◆ Entries provided ◆
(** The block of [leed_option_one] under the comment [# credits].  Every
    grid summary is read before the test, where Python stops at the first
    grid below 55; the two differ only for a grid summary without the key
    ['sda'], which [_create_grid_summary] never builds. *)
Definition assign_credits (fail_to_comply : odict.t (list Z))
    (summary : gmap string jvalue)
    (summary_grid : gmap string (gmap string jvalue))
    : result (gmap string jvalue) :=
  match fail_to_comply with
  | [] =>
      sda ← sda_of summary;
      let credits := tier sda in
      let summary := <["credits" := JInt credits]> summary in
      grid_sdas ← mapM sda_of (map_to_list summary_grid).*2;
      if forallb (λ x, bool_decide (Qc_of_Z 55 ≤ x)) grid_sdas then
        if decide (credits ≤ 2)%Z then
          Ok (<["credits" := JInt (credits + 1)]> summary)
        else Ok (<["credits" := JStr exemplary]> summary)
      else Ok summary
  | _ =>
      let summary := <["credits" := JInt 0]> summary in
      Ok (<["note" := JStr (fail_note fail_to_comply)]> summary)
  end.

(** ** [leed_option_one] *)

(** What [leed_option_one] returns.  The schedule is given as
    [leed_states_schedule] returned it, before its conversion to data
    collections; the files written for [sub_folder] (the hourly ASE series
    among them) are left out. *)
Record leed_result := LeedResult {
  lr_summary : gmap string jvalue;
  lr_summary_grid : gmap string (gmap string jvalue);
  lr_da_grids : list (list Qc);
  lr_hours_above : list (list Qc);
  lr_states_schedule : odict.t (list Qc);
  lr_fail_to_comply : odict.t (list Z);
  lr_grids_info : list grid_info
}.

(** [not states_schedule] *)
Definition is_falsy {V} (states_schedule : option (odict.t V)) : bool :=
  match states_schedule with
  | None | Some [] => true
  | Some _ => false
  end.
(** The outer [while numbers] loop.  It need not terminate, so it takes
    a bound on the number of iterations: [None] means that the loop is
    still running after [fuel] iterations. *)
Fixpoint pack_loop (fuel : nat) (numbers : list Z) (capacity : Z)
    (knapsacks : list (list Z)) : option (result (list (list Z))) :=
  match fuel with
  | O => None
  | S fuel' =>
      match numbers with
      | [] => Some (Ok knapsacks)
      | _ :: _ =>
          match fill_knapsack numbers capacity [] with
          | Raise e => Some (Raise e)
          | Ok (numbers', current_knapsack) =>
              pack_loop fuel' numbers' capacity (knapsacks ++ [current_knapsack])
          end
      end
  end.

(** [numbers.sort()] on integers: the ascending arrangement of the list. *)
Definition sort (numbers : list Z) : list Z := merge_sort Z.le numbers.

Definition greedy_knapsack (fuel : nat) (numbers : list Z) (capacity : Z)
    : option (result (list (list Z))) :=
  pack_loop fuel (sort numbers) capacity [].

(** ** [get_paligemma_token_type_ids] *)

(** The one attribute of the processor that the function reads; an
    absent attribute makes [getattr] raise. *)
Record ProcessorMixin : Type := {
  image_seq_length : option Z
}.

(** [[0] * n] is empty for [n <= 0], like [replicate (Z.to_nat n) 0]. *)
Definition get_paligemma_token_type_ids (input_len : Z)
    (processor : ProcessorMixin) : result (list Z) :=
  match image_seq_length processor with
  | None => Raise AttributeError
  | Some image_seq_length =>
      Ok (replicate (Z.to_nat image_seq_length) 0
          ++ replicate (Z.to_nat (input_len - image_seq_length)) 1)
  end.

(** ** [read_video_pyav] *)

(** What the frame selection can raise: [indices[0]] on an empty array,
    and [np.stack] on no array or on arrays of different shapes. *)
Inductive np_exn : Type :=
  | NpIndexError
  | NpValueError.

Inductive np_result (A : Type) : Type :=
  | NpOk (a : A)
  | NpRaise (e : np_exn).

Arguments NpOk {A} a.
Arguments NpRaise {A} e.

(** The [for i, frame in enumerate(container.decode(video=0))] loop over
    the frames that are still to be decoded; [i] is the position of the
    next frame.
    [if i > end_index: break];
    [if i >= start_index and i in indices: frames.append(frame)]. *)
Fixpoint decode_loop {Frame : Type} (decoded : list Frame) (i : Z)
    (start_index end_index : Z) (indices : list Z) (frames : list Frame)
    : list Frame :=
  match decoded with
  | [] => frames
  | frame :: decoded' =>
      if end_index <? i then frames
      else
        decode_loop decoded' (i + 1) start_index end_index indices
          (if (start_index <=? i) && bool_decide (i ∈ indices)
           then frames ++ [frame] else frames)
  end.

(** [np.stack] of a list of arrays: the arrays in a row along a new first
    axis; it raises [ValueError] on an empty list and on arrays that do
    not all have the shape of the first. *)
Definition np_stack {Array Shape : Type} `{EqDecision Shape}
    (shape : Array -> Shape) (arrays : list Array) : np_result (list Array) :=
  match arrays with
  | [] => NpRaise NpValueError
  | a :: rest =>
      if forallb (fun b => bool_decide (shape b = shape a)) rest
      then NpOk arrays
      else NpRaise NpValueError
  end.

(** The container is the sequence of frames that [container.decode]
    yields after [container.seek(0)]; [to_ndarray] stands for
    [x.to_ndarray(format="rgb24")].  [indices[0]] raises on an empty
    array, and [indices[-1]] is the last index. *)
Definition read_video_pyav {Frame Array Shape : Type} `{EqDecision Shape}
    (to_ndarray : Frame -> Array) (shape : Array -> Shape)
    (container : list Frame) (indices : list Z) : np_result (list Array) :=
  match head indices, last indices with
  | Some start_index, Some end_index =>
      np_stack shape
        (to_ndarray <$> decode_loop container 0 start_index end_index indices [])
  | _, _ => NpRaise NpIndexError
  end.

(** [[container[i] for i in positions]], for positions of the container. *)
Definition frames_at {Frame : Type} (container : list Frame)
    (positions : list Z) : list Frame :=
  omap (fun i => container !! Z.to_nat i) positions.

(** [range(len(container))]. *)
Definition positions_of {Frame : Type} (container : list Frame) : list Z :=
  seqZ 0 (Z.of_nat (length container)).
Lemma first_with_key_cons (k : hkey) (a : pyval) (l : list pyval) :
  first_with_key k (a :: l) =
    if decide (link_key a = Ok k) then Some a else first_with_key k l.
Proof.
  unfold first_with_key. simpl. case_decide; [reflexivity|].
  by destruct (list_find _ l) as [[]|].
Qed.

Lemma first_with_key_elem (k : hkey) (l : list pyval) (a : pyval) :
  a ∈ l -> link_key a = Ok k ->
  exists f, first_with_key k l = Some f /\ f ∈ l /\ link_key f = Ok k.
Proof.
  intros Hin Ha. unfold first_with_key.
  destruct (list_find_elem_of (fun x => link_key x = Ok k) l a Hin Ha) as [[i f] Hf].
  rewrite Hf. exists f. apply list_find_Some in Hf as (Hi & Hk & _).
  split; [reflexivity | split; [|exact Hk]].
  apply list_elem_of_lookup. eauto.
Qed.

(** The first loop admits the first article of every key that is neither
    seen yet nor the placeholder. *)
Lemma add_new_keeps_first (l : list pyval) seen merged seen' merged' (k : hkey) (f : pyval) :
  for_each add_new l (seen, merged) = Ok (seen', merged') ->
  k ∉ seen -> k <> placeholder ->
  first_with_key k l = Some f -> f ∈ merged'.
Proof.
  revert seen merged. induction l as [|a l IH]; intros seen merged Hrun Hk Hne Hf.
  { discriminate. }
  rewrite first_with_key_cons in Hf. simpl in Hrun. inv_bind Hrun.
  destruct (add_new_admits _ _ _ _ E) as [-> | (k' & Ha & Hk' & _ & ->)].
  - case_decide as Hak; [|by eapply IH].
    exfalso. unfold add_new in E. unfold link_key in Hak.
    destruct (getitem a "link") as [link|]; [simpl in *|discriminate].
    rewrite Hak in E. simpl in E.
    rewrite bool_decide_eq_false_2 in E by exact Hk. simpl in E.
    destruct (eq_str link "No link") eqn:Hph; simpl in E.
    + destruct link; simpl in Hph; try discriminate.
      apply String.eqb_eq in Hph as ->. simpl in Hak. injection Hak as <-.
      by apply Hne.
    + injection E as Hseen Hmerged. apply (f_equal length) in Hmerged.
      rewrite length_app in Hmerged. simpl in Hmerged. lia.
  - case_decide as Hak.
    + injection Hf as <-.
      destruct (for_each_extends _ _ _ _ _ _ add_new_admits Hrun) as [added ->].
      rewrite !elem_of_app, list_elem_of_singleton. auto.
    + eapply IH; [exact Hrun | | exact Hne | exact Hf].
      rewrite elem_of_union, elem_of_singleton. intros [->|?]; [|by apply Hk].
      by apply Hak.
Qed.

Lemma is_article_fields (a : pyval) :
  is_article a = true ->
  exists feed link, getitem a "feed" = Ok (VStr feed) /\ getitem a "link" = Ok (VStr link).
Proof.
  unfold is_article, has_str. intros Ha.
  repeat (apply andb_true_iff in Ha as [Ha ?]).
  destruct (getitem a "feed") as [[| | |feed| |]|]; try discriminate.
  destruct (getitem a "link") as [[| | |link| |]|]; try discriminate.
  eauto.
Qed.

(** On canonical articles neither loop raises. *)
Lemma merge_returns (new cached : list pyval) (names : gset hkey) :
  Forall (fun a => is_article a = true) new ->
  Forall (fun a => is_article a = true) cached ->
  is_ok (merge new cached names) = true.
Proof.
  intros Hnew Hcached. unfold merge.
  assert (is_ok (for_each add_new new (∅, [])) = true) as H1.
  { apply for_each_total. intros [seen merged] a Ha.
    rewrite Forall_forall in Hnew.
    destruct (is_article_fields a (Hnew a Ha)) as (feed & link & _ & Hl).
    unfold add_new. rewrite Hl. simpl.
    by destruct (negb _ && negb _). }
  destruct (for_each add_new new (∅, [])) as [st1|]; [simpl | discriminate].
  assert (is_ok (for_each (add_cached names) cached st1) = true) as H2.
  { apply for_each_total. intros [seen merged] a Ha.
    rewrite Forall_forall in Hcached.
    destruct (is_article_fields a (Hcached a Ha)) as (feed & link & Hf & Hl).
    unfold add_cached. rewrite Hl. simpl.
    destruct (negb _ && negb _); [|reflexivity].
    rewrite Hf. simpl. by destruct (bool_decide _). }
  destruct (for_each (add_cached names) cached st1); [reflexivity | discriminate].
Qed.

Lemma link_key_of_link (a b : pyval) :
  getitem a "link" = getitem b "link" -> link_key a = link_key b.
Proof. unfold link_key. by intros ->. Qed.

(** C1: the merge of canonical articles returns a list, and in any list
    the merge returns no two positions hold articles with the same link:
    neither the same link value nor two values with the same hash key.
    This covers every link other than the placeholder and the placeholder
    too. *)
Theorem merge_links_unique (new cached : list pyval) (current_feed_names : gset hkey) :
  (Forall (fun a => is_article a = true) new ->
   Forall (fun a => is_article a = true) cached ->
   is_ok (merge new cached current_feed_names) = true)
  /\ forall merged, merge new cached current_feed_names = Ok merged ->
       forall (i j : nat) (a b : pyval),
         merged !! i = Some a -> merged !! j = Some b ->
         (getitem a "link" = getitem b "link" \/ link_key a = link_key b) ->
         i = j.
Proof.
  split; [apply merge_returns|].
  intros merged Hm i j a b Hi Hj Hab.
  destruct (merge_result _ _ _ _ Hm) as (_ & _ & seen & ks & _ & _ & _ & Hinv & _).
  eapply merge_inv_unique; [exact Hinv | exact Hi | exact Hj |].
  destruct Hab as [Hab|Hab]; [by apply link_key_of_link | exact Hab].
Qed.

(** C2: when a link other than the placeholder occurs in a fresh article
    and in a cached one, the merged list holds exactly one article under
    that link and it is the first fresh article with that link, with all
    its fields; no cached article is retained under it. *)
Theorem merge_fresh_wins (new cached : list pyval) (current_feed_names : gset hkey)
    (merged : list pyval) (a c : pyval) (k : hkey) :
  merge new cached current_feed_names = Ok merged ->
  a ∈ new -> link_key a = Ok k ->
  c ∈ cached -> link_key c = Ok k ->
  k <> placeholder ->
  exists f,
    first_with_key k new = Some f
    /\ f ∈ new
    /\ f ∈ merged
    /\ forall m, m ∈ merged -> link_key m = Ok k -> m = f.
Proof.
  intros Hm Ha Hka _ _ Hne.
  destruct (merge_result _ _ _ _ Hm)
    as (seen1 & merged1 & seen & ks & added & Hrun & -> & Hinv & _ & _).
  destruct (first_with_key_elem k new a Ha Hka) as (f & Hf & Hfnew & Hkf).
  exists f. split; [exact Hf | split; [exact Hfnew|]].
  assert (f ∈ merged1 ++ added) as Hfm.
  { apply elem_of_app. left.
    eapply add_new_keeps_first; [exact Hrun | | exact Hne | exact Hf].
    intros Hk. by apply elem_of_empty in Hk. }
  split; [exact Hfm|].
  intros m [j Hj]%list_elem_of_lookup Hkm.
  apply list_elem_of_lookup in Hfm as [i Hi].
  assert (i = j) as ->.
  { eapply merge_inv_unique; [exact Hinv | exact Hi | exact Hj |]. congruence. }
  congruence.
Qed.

◆ What needs to be done ◆
Each line from the top of the records through the one with "lr_hours_above : list (list Qc);" should be returned exactly. Leave out everything else.

◆ Answer ◆
(** The block of [leed_option_one] under the comment [# credits].  Every
    grid summary is read before the test, where Python stops at the first
    grid below 55; the two differ only for a grid summary without the key
    ['sda'], which [_create_grid_summary] never builds. *)
Definition assign_credits (fail_to_comply : odict.t (list Z))
    (summary : gmap string jvalue)
    (summary_grid : gmap string (gmap string jvalue))
    : result (gmap string jvalue) :=
  match fail_to_comply with
  | [] =>
      sda ← sda_of summary;
      let credits := tier sda in
      let summary := <["credits" := JInt credits]> summary in
      grid_sdas ← mapM sda_of (map_to_list summary_grid).*2;
      if forallb (λ x, bool_decide (Qc_of_Z 55 ≤ x)) grid_sdas then
        if decide (credits ≤ 2)%Z then
          Ok (<["credits" := JInt (credits + 1)]> summary)
        else Ok (<["credits" := JStr exemplary]> summary)
      else Ok summary
  | _ =>
      let summary := <["credits" := JInt 0]> summary in
      Ok (<["note" := JStr (fail_note fail_to_comply)]> summary)
  end.

(** ** [leed_option_one] *)

(** What [leed_option_one] returns.  The schedule is given as
    [leed_states_schedule] returned it, before its conversion to data
    collections; the files written for [sub_folder] (the hourly ASE series
    among them) are left out. *)
Record leed_result := LeedResult {
  lr_summary : gmap string jvalue;
  lr_summary_grid : gmap string (gmap string jvalue);
  lr_da_grids : list (list Qc);
  lr_hours_above : list (list Qc);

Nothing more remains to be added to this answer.